* Task item
Quote verbatim the span of lines that begins the listing below and closes with the line containing "checkOutTime : option Date;".

* Records shown
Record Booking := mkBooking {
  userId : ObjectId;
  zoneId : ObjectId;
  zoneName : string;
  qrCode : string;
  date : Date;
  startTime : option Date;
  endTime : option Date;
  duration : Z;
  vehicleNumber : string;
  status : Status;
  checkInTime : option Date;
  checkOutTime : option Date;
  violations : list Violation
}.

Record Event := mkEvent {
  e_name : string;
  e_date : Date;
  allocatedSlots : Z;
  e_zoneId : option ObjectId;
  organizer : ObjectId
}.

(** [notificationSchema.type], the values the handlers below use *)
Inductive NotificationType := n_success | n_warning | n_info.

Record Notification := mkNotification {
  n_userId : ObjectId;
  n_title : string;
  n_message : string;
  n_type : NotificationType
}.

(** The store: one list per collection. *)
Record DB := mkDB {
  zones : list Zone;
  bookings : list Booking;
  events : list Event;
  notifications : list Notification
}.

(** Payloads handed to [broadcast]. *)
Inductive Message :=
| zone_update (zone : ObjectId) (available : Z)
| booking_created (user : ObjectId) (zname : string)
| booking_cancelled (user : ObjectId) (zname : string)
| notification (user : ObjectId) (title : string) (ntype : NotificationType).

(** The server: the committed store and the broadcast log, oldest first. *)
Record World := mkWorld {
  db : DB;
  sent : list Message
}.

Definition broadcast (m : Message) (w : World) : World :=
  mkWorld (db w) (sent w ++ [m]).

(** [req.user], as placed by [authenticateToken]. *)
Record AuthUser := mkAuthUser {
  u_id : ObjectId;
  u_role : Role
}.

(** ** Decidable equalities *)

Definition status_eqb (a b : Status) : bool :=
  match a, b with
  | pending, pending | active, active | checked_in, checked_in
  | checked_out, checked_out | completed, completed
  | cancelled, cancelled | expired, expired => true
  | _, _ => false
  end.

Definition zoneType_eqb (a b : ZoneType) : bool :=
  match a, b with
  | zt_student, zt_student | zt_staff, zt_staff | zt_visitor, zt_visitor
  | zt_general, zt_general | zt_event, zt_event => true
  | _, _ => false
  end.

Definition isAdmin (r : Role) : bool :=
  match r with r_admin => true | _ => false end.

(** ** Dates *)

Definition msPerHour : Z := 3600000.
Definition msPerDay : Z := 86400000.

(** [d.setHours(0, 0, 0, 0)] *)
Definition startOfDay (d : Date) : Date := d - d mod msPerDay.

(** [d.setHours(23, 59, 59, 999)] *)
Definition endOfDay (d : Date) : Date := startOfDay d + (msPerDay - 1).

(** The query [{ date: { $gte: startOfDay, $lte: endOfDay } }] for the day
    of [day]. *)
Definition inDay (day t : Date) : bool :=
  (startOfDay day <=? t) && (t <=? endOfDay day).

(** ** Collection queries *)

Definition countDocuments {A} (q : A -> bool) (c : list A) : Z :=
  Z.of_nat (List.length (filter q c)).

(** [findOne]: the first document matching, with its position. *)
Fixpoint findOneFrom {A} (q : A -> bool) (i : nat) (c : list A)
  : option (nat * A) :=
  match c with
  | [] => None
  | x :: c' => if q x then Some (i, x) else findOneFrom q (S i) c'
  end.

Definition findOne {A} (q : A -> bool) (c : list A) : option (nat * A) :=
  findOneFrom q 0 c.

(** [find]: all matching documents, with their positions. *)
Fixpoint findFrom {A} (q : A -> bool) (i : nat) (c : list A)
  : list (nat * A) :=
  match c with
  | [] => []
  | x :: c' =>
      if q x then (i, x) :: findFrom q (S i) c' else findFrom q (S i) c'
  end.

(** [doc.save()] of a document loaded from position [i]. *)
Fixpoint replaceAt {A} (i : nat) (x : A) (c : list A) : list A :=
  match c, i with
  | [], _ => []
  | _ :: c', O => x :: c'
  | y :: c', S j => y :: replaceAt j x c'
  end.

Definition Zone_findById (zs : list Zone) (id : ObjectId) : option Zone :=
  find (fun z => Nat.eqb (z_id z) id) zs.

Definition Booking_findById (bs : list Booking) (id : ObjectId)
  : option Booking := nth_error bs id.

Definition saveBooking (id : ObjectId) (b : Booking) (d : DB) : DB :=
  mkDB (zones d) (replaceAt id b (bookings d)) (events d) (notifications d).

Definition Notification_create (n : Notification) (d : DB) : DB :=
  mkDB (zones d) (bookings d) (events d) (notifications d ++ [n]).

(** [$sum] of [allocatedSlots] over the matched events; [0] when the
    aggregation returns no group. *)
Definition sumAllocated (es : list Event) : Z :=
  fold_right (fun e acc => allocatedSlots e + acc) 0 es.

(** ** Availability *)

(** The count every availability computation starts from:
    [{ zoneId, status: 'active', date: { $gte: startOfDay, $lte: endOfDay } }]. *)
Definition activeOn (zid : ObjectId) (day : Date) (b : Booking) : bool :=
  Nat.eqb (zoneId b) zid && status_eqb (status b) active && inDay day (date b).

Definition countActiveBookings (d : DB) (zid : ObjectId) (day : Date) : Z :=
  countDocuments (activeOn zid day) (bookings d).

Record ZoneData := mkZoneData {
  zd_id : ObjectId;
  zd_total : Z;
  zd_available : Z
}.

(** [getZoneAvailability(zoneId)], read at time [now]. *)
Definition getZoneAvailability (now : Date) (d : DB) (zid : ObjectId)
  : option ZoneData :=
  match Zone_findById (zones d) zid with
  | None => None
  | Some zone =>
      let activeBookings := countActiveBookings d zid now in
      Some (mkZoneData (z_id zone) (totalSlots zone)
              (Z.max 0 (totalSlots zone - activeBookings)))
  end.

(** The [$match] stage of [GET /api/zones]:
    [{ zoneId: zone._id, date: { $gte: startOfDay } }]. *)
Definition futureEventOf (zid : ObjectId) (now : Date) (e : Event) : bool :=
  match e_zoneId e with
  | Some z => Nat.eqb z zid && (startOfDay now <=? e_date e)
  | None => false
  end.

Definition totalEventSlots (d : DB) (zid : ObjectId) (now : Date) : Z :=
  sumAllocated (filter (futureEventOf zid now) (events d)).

* Result of the task
Record Booking := mkBooking {
  userId : ObjectId;
  zoneId : ObjectId;
  zoneName : string;
  qrCode : string;
  date : Date;
  startTime : option Date;
  endTime : option Date;
  duration : Z;
  vehicleNumber : string;
  status : Status;
  checkInTime : option Date;
  checkOutTime : option Date;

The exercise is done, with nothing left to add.